Data for processing:
>>
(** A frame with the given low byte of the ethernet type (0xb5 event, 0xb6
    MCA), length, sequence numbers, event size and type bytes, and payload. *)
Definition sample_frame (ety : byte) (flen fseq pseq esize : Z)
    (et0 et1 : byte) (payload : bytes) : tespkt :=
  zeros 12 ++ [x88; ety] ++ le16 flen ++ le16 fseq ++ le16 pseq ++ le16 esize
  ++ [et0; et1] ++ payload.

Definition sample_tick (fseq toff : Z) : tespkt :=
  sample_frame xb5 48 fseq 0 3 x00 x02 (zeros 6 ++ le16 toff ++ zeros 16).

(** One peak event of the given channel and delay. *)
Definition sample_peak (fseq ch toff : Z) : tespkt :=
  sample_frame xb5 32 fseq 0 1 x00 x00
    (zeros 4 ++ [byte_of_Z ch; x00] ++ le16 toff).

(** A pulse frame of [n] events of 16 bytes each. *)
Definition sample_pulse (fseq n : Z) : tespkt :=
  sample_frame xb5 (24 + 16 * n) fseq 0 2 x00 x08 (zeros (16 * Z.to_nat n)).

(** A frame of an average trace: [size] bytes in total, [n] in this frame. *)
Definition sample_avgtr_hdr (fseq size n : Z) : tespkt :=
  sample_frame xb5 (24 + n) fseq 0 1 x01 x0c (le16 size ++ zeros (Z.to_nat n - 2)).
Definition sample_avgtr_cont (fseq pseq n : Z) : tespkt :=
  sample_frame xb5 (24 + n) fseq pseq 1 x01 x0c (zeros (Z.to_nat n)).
<<
Task details:
The expected answer is a copy of every line in the entries that holds the word "pseq".

Answer to this exercise:
Definition sample_frame (ety : byte) (flen fseq pseq esize : Z)
  zeros 12 ++ [x88; ety] ++ le16 flen ++ le16 fseq ++ le16 pseq ++ le16 esize
Definition sample_avgtr_cont (fseq pseq n : Z) : tespkt :=
  sample_frame xb5 (24 + n) fseq pseq 1 x01 x0c (zeros (Z.to_nat n)).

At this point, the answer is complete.